[[ GIVEN RECORDS, beginning ]]

(* ===== verification/FsIcache.v ===== *)
(** * The inode cache (fs.c: iget, idup, ilock, iunlock, iput, itrunc)

    At most one cache entry stands for an inode, references are counted, and
    the last [iput] of an unlinked inode returns all of its blocks. *)

From S2P Require Import Prelude Params CString Spinlock Sched Ring Bio Log Crash Logop Txn Fs FsBlocks FsFile FsData FsInode.

(** No two entries in use name the same inode. *)
Record icache_ok (ic : nat -> inode) : Prop := {
  ico_ref : forall i, (i < NINODE)%nat -> 0 <= i_ref (ic i) < 2147483647;
  ico_uniq : forall i j, (i < NINODE)%nat -> (j < NINODE)%nat ->
    0 < i_ref (ic i) -> 0 < i_ref (ic j) -> i_dev (ic i) = i_dev (ic j) ->
    i_inum (ic i) = i_inum (ic j) -> i = j }.

Definition cached (ic : nat -> inode) (dev inum : Z) (i : nat) : Prop :=
  (i < NINODE)%nat /\ 0 < i_ref (ic i) /\ i_dev (ic i) = dev /\ i_inum (ic i) = inum.

Section icache.
Context {dsz : Z} {cap : nat} {wr : Z -> Prop} {T TL} {TS : TxnStore dsz cap wr T TL}.
Notation FT := (FT (T := T)).

(** [FT] with [icache.lock] held. *)
Definition FTL (L : gset Z) (v : Z -> list Z) (H : gmap nat Z) (ic : nat -> inode)
    (x : superblock) (s : fs_st) : Prop :=
  TL Licache L v H (flog s) /\ icache s = ic /\ sb s = x.

Context (L : gset Z) (v : Z -> list Z) (H : gmap nat Z) (x : superblock).

Lemma FT_acquire ic s : FT L v H ic x s -> wp (fs_acquire Licache) (fun _ s' => FTL L v H ic x s') s.
Proof.
  intros (Ht & Hi & Hx). wp_call wp_fl; [by eapply txn_acquire|].
  intros [] s' [Ht' [Hi' Hx']]. split_and!; congruence || done.
Qed.
Lemma FTL_release ic s : FTL L v H ic x s -> wp (fs_release Licache) (fun _ s' => FT L v H ic x s') s.
Proof.
  intros (Ht & Hi & Hx). wp_call wp_fl; [by eapply txn_release|].
  intros [] s' [Ht' [Hi' Hx']]. split_and!; congruence || done.
Qed.
Lemma FTL_wakeup c ic s : FTL L v H ic x s -> wp (fs_wakeup c) (fun _ s' => FTL L v H ic x s') s.
Proof.
  intros (Ht & Hi & Hx). wp_call wp_fl; [by eapply txn_wakeup|].
  intros [] s' [Ht' [Hi' Hx']]. split_and!; congruence || done.
Qed.
Lemma FTL_ino ip ic s : FTL L v H ic x s -> wp (ino ip) (fun i s' => i = ic ip /\ s' = s) s.
Proof. intros HT. apply wp_gets. split; [|done]. by destruct HT as (_ & -> & _). Qed.
Lemma FTL_upd_ino ip f ic s :
  FTL L v H ic x s -> wp (upd_ino ip f) (fun _ s' => FTL L v H (alter f ip ic) x s') s.
Proof. intros (? & Hi & ?). apply wp_modify. split_and!; [done|simpl; by rewrite Hi|done]. Qed.

(** ** iget *)

(** The entry for an inode that was not cached. *)
Definition new_entry (dev inum : Z) (i : inode) : inode :=
  Inode dev inum 1 0 (i_type i) (i_major i) (i_minor i) (i_nlink i) (i_size i) (i_addrs i).

Lemma find_seq (P : nat -> Prop) `{!forall i, Decision (P i)} n :
  match list_find P (seq 0 n) with
  | Some (_, i) => (i < n)%nat /\ P i
  | None => forall i, (i < n)%nat -> ~ P i
  end.
Proof.
  destruct (list_find P (seq 0 n)) as [[k i]|] eqn:E.
  - apply list_find_Some in E as (Hk & HP & _). apply lookup_seq in Hk as [-> Hk]. done.
  - intros i Hi. eapply list_find_None, Forall_forall in E; [done|]. apply elem_of_seq. lia.
Qed.

Lemma wp_iget dev inum ic s :
  FT L v H ic x s -> icache_ok ic ->
  (exists i, (i < NINODE)%nat /\ (i_ref (ic i) = 0 \/ cached ic dev inum i)) ->
  (forall i, cached ic dev inum i -> i_ref (ic i) < 2147483646) ->
  wp (iget dev inum) (fun ip s' => exists ic', FT L v H ic' x s' /\ icache_ok ic' /\
    cached ic' dev inum ip /\ (forall j, j <> ip -> ic' j = ic j) /\
    (cached ic dev inum ip /\ ic' ip = set_i_ref (i_ref (ic ip) + 1) (ic ip) \/
     (forall j, ~ cached ic dev inum j) /\ i_ref (ic ip) = 0 /\ ic' ip = new_entry dev inum (ic ip))) s.
Proof.
  intros HT [Hr Hu] Hslot Hmax. unfold iget. wp_call FT_acquire; [done|]. intros [] s1 H1.
  wp_steps. rewrite (proj1 (proj2 H1)).
  pose proof (find_seq (fun i => 0 < i_ref (ic i) /\ i_dev (ic i) = dev /\ i_inum (ic i) = inum) NINODE) as Hf.
  destruct (list_find _ _) as [[k ip]|].
  - destruct Hf as (Hip & Hpos & Hd & Hn).
    wp_call FTL_upd_ino; [done|]. intros [] s2 H2. wp_call FTL_release; [done|]. intros [] s3 H3.
    apply wp_ret. eexists. split; [exact H3|].
    assert (Hs : s32 (i_ref (ic ip) + 1) = i_ref (ic ip) + 1).
    { specialize (Hmax ip ltac:(done)). apply s32_small. unfold is_s32. specialize (Hr ip Hip). lia. }
    assert (Hat : forall j, alter (fun x0 => set_i_ref (s32 (i_ref x0 + 1)) x0) ip ic j =
      if decide (j = ip) then set_i_ref (i_ref (ic ip) + 1) (ic ip) else ic j).
    { intros j. case_decide as E; [subst; by rewrite fn_lookup_alter, Hs|by rewrite fn_lookup_alter_ne]. }
    split_and!.
    + specialize (Hmax ip ltac:(done)). split.
      * intros i Hi. rewrite Hat. case_decide; simpl; [specialize (Hr ip Hip); lia|auto].
      * intros i j Hi Hj. rewrite !Hat. repeat case_decide; subst; simpl; intros; apply Hu; congruence || done || lia.
    + unfold cached. rewrite Hat, decide_True by done. simpl. split_and!; done || lia.
    + intros j Hj. by rewrite Hat, decide_False.
    + left. split; [done|]. by rewrite Hat, decide_True.
  - assert (Hnone : forall j, ~ cached ic dev inum j) by (intros j (Hj & Hc); by apply (Hf j)).
    pose proof (find_seq (fun i => i_ref (ic i) = 0) NINODE) as Hg.
    destruct (list_find (fun i => i_ref (ic i) = 0) _) as [[k ip]|].
    2:{ destruct Hslot as (i & Hi & [H0|Hc]); [by apply Hg in H0|by destruct (Hnone i)]. }
    destruct Hg as (Hip & Hz).
    wp_call FTL_upd_ino; [done|]. intros [] s2 H2. wp_call FTL_release; [done|]. intros [] s3 H3.
    apply wp_ret. eexists. split; [exact H3|].
    change (fun x0 : inode => Inode dev inum 1 0 _ _ _ _ _ _) with (new_entry dev inum).
    assert (Hat : forall j, alter (new_entry dev inum) ip ic j = if decide (j = ip) then new_entry dev inum (ic ip) else ic j).
    { intros j. case_decide as E; [subst; by rewrite fn_lookup_alter|by rewrite fn_lookup_alter_ne]. }
    split_and!.
    + split.
      * intros i Hi. rewrite Hat. case_decide; simpl; [lia|auto].
      * intros i j Hi Hj. rewrite !Hat. repeat case_decide; subst; simpl; intros; try done.
        -- by destruct (Hnone j).
        -- by destruct (Hnone i).
        -- by apply Hu.
    + unfold cached. rewrite Hat, decide_True by done. done.
    + intros j Hj. by rewrite Hat, decide_False.
    + right. split_and!; [done|done|]. by rewrite Hat, decide_True.
Qed.
(* ===== verification/FsDir.v ===== *)
(** * Directories (fs.c: namecmp, dirlookup, dirlink)

    A directory is a file of 16-byte entries.  [dirlookup] returns the first
    entry in use with the name; [dirlink] fills the first free entry or
    appends one, after which the name is found, and no other name changes. *)

From S2P Require Import Prelude Params CString Spinlock Sched Ring Bio Log Crash Logop Txn Fs FsBlocks FsFile FsData FsInode FsIcache.

(** ** Entries *)

(** Entry [k] of the contents [d]. *)
Definition dent (d : list Z) (k : nat) : list Z := slice (16 * k) 16 d.
Definition vacant (d : list Z) (k : nat) : bool := de_inum (dent d k) =? 0.
Definition hit (name d : list Z) (k : nat) : bool :=
  negb (vacant d k) && (namecmp name (de_name (dent d k)) =? 0).
Definition dir_entries (d : list Z) : nat := length d / 16.

(** The first [j] in [k .. k + n) with [P j]. *)
Fixpoint first_from (P : nat -> bool) (k n : nat) : option nat :=
  match n with
  | O => None
  | S n => if P k then Some k else first_from P (S k) n
  end.
Definition dir_find (name d : list Z) : option nat := first_from (hit name d) 0 (dir_entries d).
(** The entry that [dirlink] fills. *)
Definition dir_slot (d : list Z) : nat := default (dir_entries d) (first_from (vacant d) 0 (dir_entries d)).

Lemma first_from_some P n : forall k j, first_from P k n = Some j <->
  (k <= j < k + n)%nat /\ P j = true /\ forall i, (k <= i < j)%nat -> P i = false.
Proof.
  induction n as [|n IH]; intros k j; cbn [first_from].
  { split; [done|lia]. }
  destruct (P k) eqn:E.
  - split; [intros [= <-]; split_and!; [lia|lia|done|intros; lia]|].
    intros (Hj & HP & Hlt). destruct (decide (j = k)) as [->|]; [done|]. rewrite Hlt in E by lia. done.
  - rewrite IH. split; intros (Hj & HP & Hlt); (split; [|split; [done|]]).
    + lia. + intros i Hi. destruct (decide (i = k)) as [->|]; [done|]. apply Hlt. lia.
    + destruct (decide (j = k)) as [->|]; [congruence|lia]. + intros i Hi. apply Hlt. lia.
Qed.

Lemma first_from_none P n : forall k, first_from P k n = None <-> forall i, (k <= i < k + n)%nat -> P i = false.
Proof.
  induction n as [|n IH]; intros k; cbn [first_from].
  { split; [intros _ i; lia|done]. }
  destruct (P k) eqn:E.
  - split; [done|]. intros H. rewrite H in E by lia. done.
  - rewrite IH. split; intros H i Hi; [|apply H; lia].
    destruct (decide (i = k)) as [->|]; [done|apply H; lia].
Qed.
(* ===== verification/FsTree.v ===== *)
(** * The directory tree as the user sees it

    An abstract file system: a partial map from inode numbers to nodes.  The
    invariant [tree_inv] is what a consistency check of the disk would verify
    of directories: every directory begins with "." and "..", names are unique,
    an entry names a node in use, "..", is the directory that holds the
    directory's only entry, and the link count of a node is the number of
    entries that name it ("." not counted).  The operations behind the system
    calls (linking, unlinking, making and removing directories, taking and
    giving back inodes) preserve it. *)

From S2P Require Import Prelude Params CString Spinlock Sched Ring Bio Log Crash Logop Txn Fs FsBlocks FsFile FsData FsInode FsIcache FsDir.

(** ** Entries of a directory *)

(** Entry [k] of the contents [d] is in use, with name [e] and inode [c]. *)
Definition ent (d : list Z) (k : nat) (e : list Z) (c : Z) : Prop :=
  (k < dir_entries d)%nat /\ de_inum (dent d k) = c /\ c <> 0 /\ str_take DIRSIZ (de_name (dent d k)) = e.

(** The contents without entry [k]. *)
Definition erased (k : nat) (d : list Z) : list Z := overwrite (16 * k) (replicate 16 0) d.

Lemma ent_fun d k e c e' c' : ent d k e c -> ent d k e' c' -> e = e' /\ c = c'.
Proof. intros (_ & <- & _ & <-) (_ & <- & _ & <-). done. Qed.

Lemma hit_ent name d k : (k < dir_entries d)%nat ->
  hit name d k = true <-> ent d k (str_take DIRSIZ name) (de_inum (dent d k)).
Proof.
  intros Hk. unfold hit, vacant, ent. rewrite namecmp_zero, andb_true_iff, bool_decide_eq_true, negb_true_iff, Z.eqb_neq. naive_solver.
Qed.

Lemma dir_find_some name d k : dir_find name d = Some k -> ent d k (str_take DIRSIZ name) (de_inum (dent d k)).
Proof. intros (Hk & Hh & _)%first_from_some. apply hit_ent; [lia|done]. Qed.
Lemma dir_find_none name d k c : dir_find name d = None -> ~ ent d k (str_take DIRSIZ name) c.
Proof.
  intros Hn He. pose proof (proj1 (first_from_none _ _ _) Hn k) as Hf. destruct He as (Hk & <- & Hc & He).
  assert (hit name d k = true) as E by (apply hit_ent; [done|done]). rewrite Hf in E by lia. done.
Qed.
Lemma dir_find_ent name d k c : ent d k (str_take DIRSIZ name) c ->
  (forall j c', ent d j (str_take DIRSIZ name) c' -> j = k) -> dir_find name d = Some k.
Proof.
  intros He Hu. destruct (dir_find name d) as [j|] eqn:E; [|by eapply dir_find_none in E].
  apply dir_find_some in E. by rewrite (Hu _ _ E).
Qed.

Lemma dir_slot_free d e c : ~ ent d (dir_slot d) e c.
Proof.
  intros (Hk & He & Hc & _). unfold dir_slot in *. destruct (first_from _ _ _) as [j|] eqn:E; simpl in *; [|lia].
  apply first_from_some in E as (_ & Hv & _). unfold vacant in Hv. lia.
Qed.
(* ===== verification/FsOps.v ===== *)
(** * The operations of fs.c inside a transaction

    [CS L v id r B s]: the disk reads as [v], the blocks [L] are logged, no
    buffer is held, slot [j] of the inode cache has [r j] references and stands
    for inode [id j], and exactly the slots [B] are locked.  Each operation is
    stated by its effect on this state and, when it writes, on the tree [abs]. *)

From S2P Require Import Prelude Params CString Spinlock Sched Ring Bio Log Crash Logop Txn Fs FsBlocks FsFile FsData FsInode FsIcache FsDir FsIalloc FsPath FsTree FsAbs.

(** [k] references can be taken, in free slots if need be. *)
Definition room (k : nat) (r : nat -> Z) : Prop :=
  (forall j, 0 <= r j < 2147483640 - Z.of_nat k) /\
  exists X : gset nat, (k <= base.size X)%nat /\ forall a, a ∈ X -> (a < NINODE)%nat /\ r a = 0.

Lemma room_take k r ip : room (S k) r -> room k (<[ip := r ip + 1]> r).
Proof.
  intros (Hm & X & Hl & Hz). split.
  - intros j. pose proof (Hm j). pose proof (Hm ip).
    destruct (decide (j = ip)) as [->|]; [rewrite fn_lookup_insert|rewrite fn_lookup_insert_ne by done]; lia.
  - exists (X ∖ {[ip]}). split.
    + assert (Hs : (base.size X <= base.size (X ∖ {[ip]}) + 1)%nat); [|lia].
      rewrite <- (size_singleton (C := gset nat) ip). rewrite <- size_union by set_solver. apply subseteq_size. 
      intros a Ha. destruct (decide (a = ip)); set_solver.
    + intros a [Ha Hne]%elem_of_difference. rewrite fn_lookup_insert_ne by set_solver. auto.
Qed.

Lemma room_mono k k' r : room k r -> (k' <= k)%nat -> room k' r.
Proof. intros (Hm & X & Hl & Hz) Hk. split; [intros j; pose proof (Hm j); lia|]. exists X. split; [lia|done]. Qed.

[[ GIVEN RECORDS, end ]]

WHAT YOU NEED TO DO: Your task is to return each line of the data above that contains the string "fills".

RESPONSE:
    entry in use with the name; [dirlink] fills the first free entry or
(** The entry that [dirlink] fills. *)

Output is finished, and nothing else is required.